It may not be a best seller, but it's becoming a hot item among some Washington insiders, especially Democrats. Official publication date for this new book on Central America is Jan. 30, but a number of congressmen and senators have already obtained their copies in the form of advance proofs. So have some 50 to 60 staff aides.
The 300-page book, produced by the Carnegie Endowment for International Peace and published by Pergamon Press, is providing a counterpoint to the recent Kissinger Commission report on Central America.
The Carnegie Endowment is prohibited from publishing for partisan purposes. And the 17 authors of the book entitled ''Central America: Anatomy of Conflict, '' were not told to produce an alternative to the Kissinger report, much less a Democratic alternative. But the book is clearly a different source of information and is, in effect, being regarded by some specialists as a Democratic alternative to both the Kissinger report and Reagan administration policies.
The Carnegie book's authors do not agree on every point. Indeed, they strongly disagree on some. But in contrast with the Kissinger report, the majority of the 17 authors argue that the United States must make more progress on the diplomatic and political front in Central America if any major economic aid package, such as the Kissinger Commission proposes, is to work.
At a press conference that followed publication of the Kissinger report, five of the experts who contributed to the Carnegie book held a press conference at which they described the Kissinger report as ''fundamentally flawed.'' Robert S. Leiken, editor of the Carnegie study, argued that to recommend increasing economic and military aid, as the Kissinger Commission does, will strengthen powerful economic and military groups in Central America which are stymying reform and blocking negotiations.
''Central America needs a political settlement to make Kissinger's economics work,'' said Mr. Leiken.
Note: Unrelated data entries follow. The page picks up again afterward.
(* ===== verification/Headers.v ===== *)
(** * Header handling on the fast path (server/src/headers.rs)

    Hop-by-hop stripping, the forwarding-header overwrite at the edge, the authority check,
    and the conversions between the contract's header list and the HTTP library's header
    map.  The [http] crate is a parameter: a header multimap with the documented laws, the
    header name and value parsers, and the authority parser. *)

From S2P Require Import Prelude Bytes Ssrf Chain.

(** ** The HTTP library *)

Class HeaderMap (M : Type) := {
  hm_iter : M -> list (bytes * bytes);
  hm_append : M -> bytes -> bytes -> M;
  hm_insert : M -> bytes -> bytes -> M;
  hm_remove : M -> bytes -> M;
  (** [HeaderName::from_bytes], [HeaderValue::from_bytes] and [HeaderValue::to_str]. *)
  parse_name : bytes -> option bytes;
  parse_value : bytes -> option bytes;
  to_str : bytes -> option bytes;
}.

Definition hm_get_all {M} `{HeaderMap M} (m : M) (n : bytes) : list bytes :=
  map snd (filter (fun e => fst e = n) (hm_iter m)).
Definition hm_get {M} `{HeaderMap M} (m : M) (n : bytes) : option bytes := head (hm_get_all m n).

Class HeaderMapLaws (M : Type) `{HeaderMap M} : Prop := {
  hm_append_all : forall m n v k,
    hm_get_all (hm_append m n v) k = hm_get_all m k ++ (if bool_decide (k = n) then [v] else []);
  hm_insert_all : forall m n v k,
    hm_get_all (hm_insert m n v) k = if bool_decide (k = n) then [v] else hm_get_all m k;
  hm_remove_all : forall m n k,
    hm_get_all (hm_remove m n) k = if bool_decide (k = n) then [] else hm_get_all m k;
  parse_value_same : forall s v, parse_value s = Some v -> v = s;
  to_str_same : forall v s, to_str v = Some s -> s = v;
}.

(** A map of names and values the parsers produced and accept again, as every map of the
    library is: [HeaderName] and [HeaderValue] have no other constructors. *)
Definition parsed_map {M} `{HeaderMap M} (m : M) : Prop :=
  Forall (fun e => parse_name e.1 = Some e.1 /\ parse_value e.2 = Some e.2) (hm_iter m).

(** Two maps with the same values for every name. *)
#[export] Instance headermap_equiv {M} `{HeaderMap M} : Equiv M :=
  fun m1 m2 => forall n, hm_get_all m1 n = hm_get_all m2 n.

#[export] Instance headermap_equivalence {M} `{HeaderMap M} : Equivalence (≡@{M}).
Proof.
  split.
  - by intros m n.
  - intros m1 m2 E n. by rewrite E.
  - intros m1 m2 m3 E1 E2 n. by rewrite E1, E2.
Qed.

Section maps.
Context {M : Type} `{HeaderMapLaws M}.

#[export] Instance hm_append_proper : Proper ((≡) ==> (=) ==> (=) ==> (≡@{M})) hm_append.
Proof. intros m1 m2 E n ? <- v ? <- k. by rewrite !hm_append_all, E. Qed.
#[export] Instance hm_insert_proper : Proper ((≡) ==> (=) ==> (=) ==> (≡@{M})) hm_insert.
Proof. intros m1 m2 E n ? <- v ? <- k. by rewrite !hm_insert_all, E. Qed.
#[export] Instance hm_remove_proper : Proper ((≡) ==> (=) ==> (≡@{M})) hm_remove.
Proof. intros m1 m2 E n ? <- k. by rewrite !hm_remove_all, E. Qed.
End maps.

(** ** Hop-by-hop *)

Definition HOP_BY_HOP : list bytes := map bs
  ["connection"; "keep-alive"; "proxy-connection"; "transfer-encoding"; "te"; "trailer";
   "upgrade"; "proxy-authorization"; "proxy-authenticate"]%string.

Definition is_hop_by_hop (name : bytes) : bool := existsb (eq_ignore_ascii_case name) HOP_BY_HOP.

Definition H_CONNECTION : bytes := bs "connection".
Definition H_UPGRADE : bytes := bs "upgrade".
Definition H_TE : bytes := bs "te".
Definition H_HOST : bytes := bs "host".
Definition H_XFF : bytes := bs "x-forwarded-for".
Definition H_XREALIP : bytes := bs "x-real-ip".
Definition H_XFP : bytes := bs "x-forwarded-proto".

Definition FORWARDED_HEADERS : list bytes := map bs
  ["forwarded"; "x-forwarded-for"; "x-forwarded-proto"; "x-forwarded-host"; "x-real-ip";
   "true-client-ip"; "cf-connecting-ip"; "fastly-client-ip"; "x-client-ip";
   "x-cluster-client-ip"]%string.

Definition MAX_FORWARDED_ELEMENTS : nat := 32.

(** The names one [Connection] value designates. *)
Definition connection_tokens (s : bytes) : list bytes :=
  omap (fun token =>
    let token := trim token in
    if negb (bool_decide (token = [])) && negb (eq_ignore_ascii_case token (bs "close"))
       && negb (eq_ignore_ascii_case token (bs "keep-alive"))
    then Some (to_ascii_lowercase token) else None) (split_on "," s).

Section headers.
Context {M : Type} `{HeaderMap M}.

Definition connection_named (m : M) : gset bytes :=
  list_to_set (concat (map (fun v => match to_str v with
                                     | Some s => connection_tokens s | None => [] end)
    (hm_get_all m H_CONNECTION))).

Definition upgrade_request_header (m : M) : option bytes :=
  if negb (bool_decide (bs "upgrade" ∈ connection_named m)) then None
  else match hm_get m H_UPGRADE with Some v => to_str v | None => None end.

Definition te_requests_trailers (m : M) : bool :=
  existsb (fun v => match to_str v with
    | Some s => existsb (fun token =>
        match split_on ";" token with
        | name :: _ => eq_ignore_ascii_case (trim name) (bs "trailers")
        | [] => false
        end) (split_on "," s)
    | None => false
    end) (hm_get_all m H_TE).

Definition headers_to_vec (m : M) : list Header :=
  let named := connection_named m in
  map (fun e => mkHeader (fst e) (snd e))
    (filter (fun e => is_hop_by_hop (fst e) = false /\ (named = ∅ \/ fst e ∉ named)) (hm_iter m)).

Definition copy_headers_filtered (dst : M) (headers : list Header) (strip_content_length : bool)
    : M :=
  fold_left (fun dst h =>
    if is_hop_by_hop (h_name h) then dst
    else if strip_content_length && eq_ignore_ascii_case (h_name h) (bs "content-length") then dst
    else match parse_name (h_name h), parse_value (h_value h) with
         | Some name, Some value => hm_append dst name value
         | _, _ => dst
         end) headers dst.

Definition copy_headers (dst : M) (headers : list Header) : M :=
  copy_headers_filtered dst headers false.
Definition copy_headers_synth (dst : M) (headers : list Header) : M :=
  copy_headers_filtered dst headers true.

Definition copy_headers_direct (dst src : M) : M :=
  let named := connection_named src in
  fold_left (fun dst e =>
    if is_hop_by_hop (fst e)
       || (negb (bool_decide (named = ∅)) && bool_decide (fst e ∈ named)) then dst
    else hm_append dst (fst e) (snd e)) (hm_iter src) dst.

(** ** Client address *)

(** [TrustedProxyTrust::contains] over the declared networks of the [ipnet] crate. *)
Context {IpNet : Type} (contains : IpNet -> IpAddr -> bool).
(** [IpAddr::from_str] and its [Display]. *)
Context (parse_ip : bytes -> option IpAddr) (show_ip : IpAddr -> bytes).

Definition nets_contain (nets : list IpNet) (ip : IpAddr) : bool :=
  existsb (fun net => contains net (to_canonical ip)) nets.

(** The right-to-left scan: [None] stops it without a client, [Some (inl ip)] names one,
    [Some (inr budget)] goes on. *)
Fixpoint scan_elements (trusted : list IpNet) (elements : list bytes) (budget : nat)
    : option (IpAddr + nat) :=
  match elements with
  | [] => Some (inr budget)
  | element :: rest =>
    match budget with
    | O => None
    | S budget' =>
      match parse_ip (trim element) with
      | None => None
      | Some ip =>
        if nets_contain trusted ip then scan_elements trusted rest budget'
        else Some (inl (to_canonical ip))
      end
    end
  end.

Fixpoint scan_values (trusted : list IpNet) (values : list bytes) (budget : nat)
    : option IpAddr :=
  match values with
  | [] => None
  | value :: rest =>
    match to_str value with
    | None => None
    | Some s =>
      match scan_elements trusted (rev (split_on "," s)) budget with
      | None => None
      | Some (inl ip) => Some ip
      | Some (inr budget') => scan_values trusted rest budget'
      end
    end
  end.

Definition forwarded_client (m : M) (trusted : list IpNet) : option IpAddr :=
  scan_values trusted (rev (hm_get_all m H_XFF)) MAX_FORWARDED_ELEMENTS.

Definition set_forwarded (m : M) (peer : IpAddr) (scheme : bytes) (trusted : option (list IpNet))
    : IpAddr * M :=
  let client :=
    match trusted with
    | Some nets =>
      if nets_contain nets peer then default (to_canonical peer) (forwarded_client m nets)
      else to_canonical peer
    | None => to_canonical peer
    end in
  let m := fold_left hm_remove FORWARDED_HEADERS m in
  let m := match parse_value (show_ip client) with
           | Some v => hm_insert (hm_insert m H_XFF v) H_XREALIP v
           | None => m
           end in
  let m := match parse_value scheme with Some v => hm_insert m H_XFP v | None => m end in
  (client, m).
End headers.

(** ** The ingress authority *)

Inductive HttpVersion := Http09 | Http10 | Http11 | Http2 | Http3.

Record Parts (M : Type) := mkParts {
  pt_version : HttpVersion;
  pt_uri_scheme : option bytes;
  pt_uri_authority : option bytes;
  pt_headers : M;
}.
Arguments mkParts {M}.
Arguments pt_version {M}.
Arguments pt_uri_scheme {M}.
Arguments pt_uri_authority {M}.
Arguments pt_headers {M}.

(** The [Authority] type of the HTTP library. *)
Class AuthorityLib (A : Type) := {
  auth_parse : bytes -> option A;
  auth_show : A -> bytes;
  auth_host : A -> bytes;
  auth_has_port : A -> bool;
  auth_port_u16 : A -> option Z;
  scheme_parse : bytes -> option bytes;
  (** [Uri::from_parts] accepts this scheme and authority. *)
  uri_from_parts : bytes -> bytes -> bool;
}.

(** An [Authority] keeps the bytes it was parsed from. *)
Class AuthorityLaws (A : Type) `{AuthorityLib A} : Prop := {
  auth_show_parse : forall s a, auth_parse s = Some a -> auth_show a = s;
}.

Definition rsplit_once (c : ascii) (s : bytes) : option (bytes * bytes) :=
  match split_once c (rev s) with Some (a, p) => Some (rev p, rev a) | None => None end.

Definition digit_val (c : ascii) : option Z :=
  if in_range 48 57 c then Some (byte_val c - 48) else None.

(** [str::parse::<u16>]: an optional plus sign and decimal digits, below 2^16. *)
Fixpoint parse_digits (acc : Z) (s : bytes) : option Z :=
  match s with
  | [] => Some acc
  | c :: s' =>
    match digit_val c with
    | Some d => let acc := acc * 10 + d in if acc <? 65536 then parse_digits acc s' else None
    | None => None
    end
  end.
Definition parse_u16 (s : bytes) : option Z :=
  let s := match s with c :: s' => if ascii_eqb c "+" then s' else s | [] => s end in
  match s with [] => None | _ => parse_digits 0 s end.

Definition has_valid_port_syntax (authority : bytes) : bool :=
  let port_ok port := negb (bool_decide (port = [])) && bool_decide (is_Some (parse_u16 port)) in
  match strip_prefix (bs "[") authority with
  | Some bracketed =>
    match split_once "]" bracketed with
    | None => false
    | Some (_, suffix) =>
      match strip_prefix (bs ":") suffix with
      | Some port => port_ok port
      | None => bool_decide (suffix = [])
      end
    end
  | None =>
    match rsplit_once ":" authority with
    | Some (_, port) => port_ok port
    | None => true
    end
  end.

Definition strip_dot (host : bytes) : bytes :=
  match last host with
  | Some c => if ascii_eqb c DOT then removelast host else host
  | None => host
  end.

Section authority.
Context {M : Type} `{HeaderMap M} {A : Type} `{AuthorityLib A}.

Definition parse_authority (value : bytes) : option bytes :=
  if bool_decide (value = []) || contains_byte "@" value then None
  else
    match auth_parse value with
    | None => None
    | Some a =>
      if negb (has_valid_port_syntax value)
         || (auth_has_port a && bool_decide (auth_port_u16 a = None))
      then None else Some (auth_show a)
    end.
''The (Kissinger) Commission's report says that it supports a 'political settlement' but that this settlement can only be achieved via an increase in US military assistance,'' said Leiken. ''We believe that by increasing US military assistance to the Salvadorean government, we would be further from a political solution than ever. In fact, the war will be widened, because we will be giving assistance to the most intransigent elements in El Salvador and in the region, and that includes the Salvadorean government and the Hondurans.''
Leiken and his colleagues noted at their press conference that the Kissinger Commission approves of continued US aid to insurgents fighting the Sandinista-led government in Nicaragua. They stated that while they sympathized with Miskito Indians and Nicaraguan dissidents who were being repressed by the Sandinistas, support for the insurgents contradicts the principles which the four Latin American nations constituting the ''Contadora Group'' have advocated. The Kissinger report supports the Contadora Group's negotiating efforts.
In his lead essay in the Carnegie book, Leiken argues for a link between negotiations in El Salvador and efforts to get the Sandinista leaders to broaden political participation in their regime.
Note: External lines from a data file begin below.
(* ===== verification/Hash.v ===== *)
(** * The stable hash (control/src/hash.rs)

    MurmurHash3 x64/128 as the Maglev table and the request keys use it, on [u64] words with
    the wrapping operations written out. *)

From S2P Require Import Prelude Bytes.

Definition C1 : Z := 0x87c37b91114253d5.
Definition C2 : Z := 0x4cf5ad432745937f.

Definition rotate_left (x r : Z) : Z :=
  Z.lor (wrap64 (Z.shiftl x r)) (Z.shiftr x (64 - r)).

Definition fmix64 (k : Z) : Z :=
  let k := Z.lxor k (Z.shiftr k 33) in
  let k := wrapping_mul k 0xff51afd7ed558ccd in
  let k := Z.lxor k (Z.shiftr k 33) in
  let k := wrapping_mul k 0xc4ceb9fe1a85ec53 in
  Z.lxor k (Z.shiftr k 33).

(** [u64::from_le_bytes], of a buffer padded with zeros. *)
Definition from_le_bytes (l : bytes) : Z :=
  fold_right (fun c acc => byte_val c + 256 * acc) 0 l.

Definition read_u64_le (data : bytes) (base : nat) : Z :=
  let stop := Nat.min (base + 8) (length data) in
  if (base <=? stop)%nat then from_le_bytes (take (stop - base) (drop base data)) else 0.

Definition mix_k1 (k1 : Z) : Z := wrapping_mul (rotate_left (wrapping_mul k1 C1) 31) C2.
Definition mix_k2 (k2 : Z) : Z := wrapping_mul (rotate_left (wrapping_mul k2 C2) 33) C1.

(** One 16-byte block. *)
Definition mix_block (h : Z * Z) (k : Z * Z) : Z * Z :=
  let '(h1, h2) := h in
  let h1 := Z.lxor h1 (mix_k1 (fst k)) in
  let h1 := wrapping_add (wrapping_mul (wrapping_add (rotate_left h1 27) h2) 5) 0x52dce729 in
  let h2 := Z.lxor h2 (mix_k2 (snd k)) in
  let h2 := wrapping_add (wrapping_mul (wrapping_add (rotate_left h2 31) h1) 5) 0x38495ab5 in
  (h1, h2).

Definition byte_at (tail : bytes) (i : nat) : Z :=
  match tail !! i with Some c => byte_val c | None => 0 end.

(** [for i in (lo..hi).rev() { k ^= (tail[i] as u64) << (8 * (i - lo)); }] *)
Definition tail_word (tail : bytes) (lo hi : nat) : Z :=
  fold_left (fun k i => Z.lxor k (Z.shiftl (byte_at tail i) (8 * Z.of_nat (i - lo))))
    (rev (seq lo (hi - lo))) 0.

Definition finalize (h : Z * Z) (len : Z) : Z * Z :=
  let '(h1, h2) := h in
  let h1 := Z.lxor h1 len in
  let h2 := Z.lxor h2 len in
  let h1 := wrapping_add h1 h2 in
  let h2 := wrapping_add h2 h1 in
  let h1 := fmix64 h1 in
  let h2 := fmix64 h2 in
  let h1 := wrapping_add h1 h2 in
  let h2 := wrapping_add h2 h1 in
  (h1, h2).

Definition murmur3_x64_128 (data : bytes) (seed : Z) : Z * Z :=
  let nblocks := (length data / 16)%nat in
  let h := fold_left (fun h i =>
             let base := (i * 16)%nat in
             mix_block h (read_u64_le data base, read_u64_le data (base + 8)))
           (range nblocks) (seed, seed) in
  let tail := drop (nblocks * 16) data in
  let tlen := length tail in
  let '(h1, h2) := h in
  let h2 := if (9 <=? tlen)%nat then Z.lxor h2 (mix_k2 (tail_word tail 8 tlen)) else h2 in
  let h1 := if (1 <=? tlen)%nat then Z.lxor h1 (mix_k1 (tail_word tail 0 (Nat.min tlen 8)))
            else h1 in
  finalize (h1, h2) (wrap64 (Z.of_nat (length data))).

Definition hash64 (data : bytes) : Z := fst (murmur3_x64_128 data 0).

(** The published vectors of the algorithm. *)
Example murmur_empty : murmur3_x64_128 [] 0 = (0, 0).
Proof. vm_compute. reflexivity. Qed.
Example murmur_hello :
  murmur3_x64_128 (bs "hello") 0 = (0xcbd8a7b341bd9b02, 0x5b1e906a48ae1d19).
Proof. vm_compute. reflexivity. Qed.

(** ** A reference definition

    The input as little-endian words: the whole blocks, then one zero-padded block that is
    mixed without the block rounds. *)

Definition le_words (block : bytes) : Z * Z :=
  (from_le_bytes (take 8 block), from_le_bytes (take 8 (drop 8 block))).

Definition block (data : bytes) (i : nat) : bytes := take 16 (drop (i * 16) data).

Definition murmur_reference (data : bytes) (seed : Z) : Z * Z :=
  let n := (length data / 16)%nat in
  let '(h1, h2) := fold_left mix_block (map (fun i => le_words (block data i)) (range n))
                     (seed, seed) in
  let '(k1, k2) := le_words (block data n) in
  finalize (Z.lxor h1 (mix_k1 k1), Z.lxor h2 (mix_k2 k2)) (wrap64 (Z.of_nat (length data))).

(** ** Lemmas *)

Lemma from_le_bytes_bound l : 0 <= from_le_bytes l < 256 ^ Z.of_nat (length l).
Proof.
  induction l as [|c l IH]; [cbn; lia|]. cbn [from_le_bytes fold_right length].
  fold (from_le_bytes l). rewrite Nat2Z.inj_succ, Z.pow_succ_r by lia.
  pose proof (byte_val_range c). lia.
Qed.

(** A byte and a word shifted past it do not overlap. *)
Lemma lxor_byte c x : 0 <= x -> Z.lxor (byte_val c) (Z.shiftl x 8) = byte_val c + 256 * x.
Proof.
  intros Hx. rewrite Z.shiftl_mul_pow2 by lia. change (2 ^ 8) with 256.
  replace (256 * x) with (x * 256) by lia. symmetry. apply Z.add_nocarry_lxor.
  apply Z.bits_inj'. intros i Hi. rewrite Z.land_spec, Z.bits_0.
  destruct (Z.lt_ge_cases i 8).
  - change 256 with (2 ^ 8). rewrite (Z.mul_pow2_bits_low x 8 i) by lia. apply andb_false_r.
  - pose proof (byte_val_range c). rewrite (Z.bits_above_log2 (byte_val c) i); [done|lia|].
    destruct (Z.eq_dec (byte_val c) 0) as [->|]; [cbn; lia|].
    apply Z.log2_lt_pow2; [lia|]. assert (2 ^ 8 <= 2 ^ i) by (apply Z.pow_le_mono_r; lia). lia.
Qed.

Lemma tail_word_shift tail lo hi :
  tail_word tail lo hi = tail_word (drop lo tail) 0 (hi - lo).
Proof.
  unfold tail_word. rewrite Nat.sub_0_r. set (n := (hi - lo)%nat). clearbody n.
  replace (seq lo n) with (map (fun i => (lo + i)%nat) (seq 0 n))
    by (change (map (fun i => (lo + i)%nat) (seq 0 n)) with (Nat.add lo <$> seq 0 n);
        by rewrite fmap_add_seq, Nat.add_0_r).
  rewrite <- map_rev. generalize (rev (seq 0 n)), 0. intros l.
  induction l as [|i l IH]; intros acc; cbn [map fold_left]; [done|].
  rewrite IH. f_equal. unfold byte_at. rewrite lookup_drop. do 4 f_equal. lia.
Qed.

(** The xor loop reads the little-endian word. *)
Lemma tail_word_le n : forall tail, (n <= length tail)%nat ->
  tail_word tail 0 n = from_le_bytes (take n tail).
Proof.
  unfold tail_word. intros tail Hn. rewrite Nat.sub_0_r. revert tail Hn.
  assert (Hfr : forall (g : nat -> Z) l, fold_left (fun k i => Z.lxor k (g i)) (rev l) 0
    = fold_right (fun i k => Z.lxor (g i) k) 0 l).
  { intros g l. rewrite <- fold_left_rev_right, rev_involutive.
    induction l as [|i l IH]; cbn; [done|]. by rewrite IH, Z.lxor_comm. }
  induction n as [|n IH]; intros tail Hn; [done|].
  destruct tail as [|c tail]; [cbn in Hn; lia|]. cbn [length] in Hn.
  rewrite Hfr. cbn [seq fold_right take]. rewrite <- fmap_S_seq.
  specialize (IH tail ltac:(lia)). rewrite Hfr in IH.
  cbn [from_le_bytes fold_right]. fold (from_le_bytes (take n tail)). rewrite <- IH.
  change (byte_at (c :: tail) 0) with (byte_val c). rewrite Z.shiftl_0_r.
  assert (Hshift : forall l,
    fold_right (fun i k => Z.lxor (Z.shiftl (byte_at (c :: tail) i) (8 * Z.of_nat (i - 0))) k) 0
      (S <$> l)
    = Z.shiftl (fold_right (fun i k => Z.lxor (Z.shiftl (byte_at tail i) (8 * Z.of_nat (i - 0))) k)
        0 l) 8).
  { induction l as [|i l IHl]; [done|]. cbn [fmap list_fmap fold_right].
    rewrite IHl, Z.shiftl_lxor, Z.shiftl_shiftl by lia. f_equal.
    change (byte_at (c :: tail) (S i)) with (byte_at tail i). f_equal. lia. }
  rewrite Hshift. apply lxor_byte. rewrite IH. apply from_le_bytes_bound.
Qed.

Lemma read_u64_le_block data i k :
  (i < length data / 16)%nat -> (k = 0 \/ k = 8)%nat ->
  read_u64_le data (i * 16 + k) = from_le_bytes (take 8 (drop k (block data i))).
Proof.
  intros Hi Hk. unfold read_u64_le, block.
  assert (Hl : (i * 16 + 16 <= length data)%nat).
  { pose proof (Nat.Div0.mul_div_le (length data) 16). nia. }
  rewrite Nat.min_l by lia. replace (_ <=? _)%nat with true by (symmetry; apply Nat.leb_le; lia).
  replace (i * 16 + k + 8 - (i * 16 + k))%nat with 8%nat by lia.
  rewrite skipn_firstn_comm, drop_drop, firstn_firstn.
  rewrite Nat.min_l by (destruct Hk; subst; cbn; lia). reflexivity.
Qed.

Lemma fold_left_ext_in {A B} (f g : A -> B -> A) l :
  (forall a b, b ∈ l -> f a b = g a b) -> forall a, fold_left f l a = fold_left g l a.
Proof.
  induction l as [|b l IH]; intros Hfg a; cbn [fold_left]; [done|].
  rewrite Hfg by left. apply IH. intros. apply Hfg. by right.
Qed.

Lemma fold_left_map {A B C} (f : A -> B -> A) (g : C -> B) l : forall a,
  fold_left f (map g l) a = fold_left (fun a c => f a (g c)) l a.
Proof. induction l as [|c l IH]; intros a; cbn [map fold_left]; auto. Qed.

Lemma rotate_left_u64 x r : 0 <= r <= 64 -> is_u64 x -> is_u64 (rotate_left x r).
Proof.
  intros Hr Hx. unfold rotate_left. apply is_u64_lt.
  pose proof (proj1 (is_u64_lt _) (wrap64_u64 (Z.shiftl x r))) as Ha.
  pose proof (proj1 (is_u64_lt _) (shiftr_u64 x (64 - r) ltac:(lia) Hx)) as Hb.
  split; [apply Z.lor_nonneg; lia|].
  destruct (Z.eq_dec (Z.lor (wrap64 (Z.shiftl x r)) (Z.shiftr x (64 - r))) 0) as [->|Hz]; [lia|].
  assert (Hlog : forall y, 0 <= y < 2 ^ 64 -> Z.log2 y < 64).
  { intros y Hy. destruct (Z.eq_dec y 0) as [->|]; [cbn; lia|]. apply Z.log2_lt_pow2; lia. }
  apply Z.log2_lt_pow2; [pose proof (Z.lor_nonneg (wrap64 (Z.shiftl x r)) (Z.shiftr x (64 - r))); lia|].
  rewrite Z.log2_lor by lia. pose proof (Hlog _ Ha). pose proof (Hlog _ Hb). lia.
Qed.

Lemma finalize_u64 h len : is_u64 (fst (finalize h len)) /\ is_u64 (snd (finalize h len)).
Proof. destruct h. cbn [finalize fst snd]. unfold wrapping_add. auto with plecto. Qed.

Lemma mix_zero : mix_k1 0 = 0 /\ mix_k2 0 = 0.
Proof. by vm_compute. Qed.

(** The tail branches, whatever the tail's length, mix the zero-padded words. *)
Lemma tail_branches (tail : bytes) h1 h2 : (length tail < 16)%nat ->
  (if (9 <=? length tail)%nat then Z.lxor h2 (mix_k2 (tail_word tail 8 (length tail))) else h2)
    = Z.lxor h2 (mix_k2 (from_le_bytes (take 8 (drop 8 tail)))) /\
  (if (1 <=? length tail)%nat
   then Z.lxor h1 (mix_k1 (tail_word tail 0 (Nat.min (length tail) 8))) else h1)
    = Z.lxor h1 (mix_k1 (from_le_bytes (take 8 tail))).
Proof.
  intros Hl. destruct mix_zero as [Z1 Z2]. split.
  - destruct (Nat.leb_spec 9 (length tail)).
    + rewrite tail_word_shift, tail_word_le by (rewrite length_drop; lia).
      do 3 f_equal. rewrite !take_ge; [done|rewrite length_drop; lia..].
    + rewrite drop_ge by lia. cbn [take from_le_bytes fold_right].
      by rewrite Z2, Z.lxor_0_r.
  - destruct (Nat.leb_spec 1 (length tail)).
    + rewrite tail_word_le by lia. do 3 f_equal.
      destruct (Nat.le_ge_cases (length tail) 8).
      * by rewrite Nat.min_l, !take_ge by lia.
      * by rewrite Nat.min_r by lia.
    + destruct tail; [|cbn in *; lia]. cbn [take from_le_bytes fold_right].
      by rewrite Z1, Z.lxor_0_r.
Qed.

(** ** Properties *)

(** The block loop and the two descending tail loops compute the reference definition on
    little-endian words, the last block zero-padded, for every input length; both halves are
    64-bit words, so the table position taken from them is in range. *)
Theorem murmur3_is_reference (data : bytes) (seed : Z) :
  murmur3_x64_128 data seed = murmur_reference data seed /\
  is_u64 (fst (murmur3_x64_128 data seed)) /\ is_u64 (snd (murmur3_x64_128 data seed)).
Proof.
  assert (E : murmur3_x64_128 data seed = murmur_reference data seed).
  { unfold murmur3_x64_128, murmur_reference. cbv zeta. set (n := (length data / 16)%nat).
    assert (Hloop : fold_left mix_block (map (fun i => le_words (block data i)) (range n)) (seed, seed)
      = fold_left (fun h i => mix_block h (read_u64_le data (i * 16), read_u64_le data (i * 16 + 8)))
          (range n) (seed, seed)).
    { rewrite fold_left_map. apply fold_left_ext_in. intros h i Hi%elem_of_range.
      unfold le_words. f_equal. f_equal; symmetry.
      - rewrite <- (Nat.add_0_r (i * 16)) at 1. rewrite (read_u64_le_block data i 0) by auto. done.
      - by apply read_u64_le_block; auto. }
    rewrite Hloop. clear Hloop. destruct (fold_left _ _ _) as [h1 h2].
    assert (Hb : block data n = drop (n * 16) data).
    { unfold block. apply take_ge. rewrite length_drop. subst n.
      pose proof (Nat.Div0.div_mod (length data) 16). pose proof (Nat.mod_upper_bound (length data) 16).
      lia. }
    unfold le_words. rewrite Hb.
    assert (Hlt : (length (drop (n * 16) data) < 16)%nat).
    { rewrite length_drop. subst n. pose proof (Nat.Div0.div_mod (length data) 16).
      pose proof (Nat.mod_upper_bound (length data) 16). lia. }
    destruct (tail_branches (drop (n * 16) data) h1 h2 Hlt) as [-> ->]. done. }
  rewrite E. split; [done|]. unfold murmur_reference. cbv zeta.
  destruct (fold_left _ _ _), (le_words _). apply finalize_u64.
Qed.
As he explains it, support for negotiations in El Salvador between the government and guerrilla representatives would be the ''most effective and least costly bargaining chip'' which the US has with Nicaragua. As Leiken sees it, the Contadora Group - Mexico, Venezuela, Colombia, and Panama - could use its influence to further this process.
Critics of the Carnegie report are likely to argue that it points in the direction of ''power sharing'' between the US-supported government and the leftist-led guerrillas and might therefore lead to a guerrilla takeover. The Kissinger Commission argues against power sharing and in favor of elections in which the guerrillas might participate. The guerrillas have said ''no'' to this idea, saying that their safety would be threatened in any election organized by a Salvadorean regime which has, they say, supported the activities of right-wing assassination squads.
A senior associate at the Carnegie Endowment and a specialist on Soviet strategy in Latin America, Leiken said that he had worked every day of the week for several months on end in order to get the Carnegie book ready for publication at about the time when the Kissinger report came out. The effort involved compressing what is normally an 18-month publishing process into three months. Essays for the book were commissioned from a group of former government officials and scholars familiar with Central America.
Although an attempt was made to ensure diversity among the authors, the book appears to hold more appeal for liberal and moderate Democrats and Republicans than it does for some other groups.
Seven of the 15 authors have in recent months been called on by Democratic Presidential candidates for consultations on Central America issues. Two of the authors - Viron Vaky and Robert A. Pastor - held high positions in the Carter administration. Ambassador Vaky was an assistant secretary of state for Inter-American Affairs and Dr. Pastor was the senior member of the National Security Council staff in charge of Latin America.
In any new Democratic administration, one could easily imagine as many as half a dozen of the Carnegie authors being appointed to White House and State Department positions.
Richard McCall, deputy staff director of the Senate Democratic Policy Committee, said the Carnegie book is likely to be ''an extraordinarily useful document.''
Staff members of the Congressional Arms Control and Foreign Policy Caucus, a group of more than 130 liberal Democrats and moderate Republicans whose chairman is Rep. Jim Leach (R) of Iowa, said that there is keen interest in the Carnegie report in the Congress.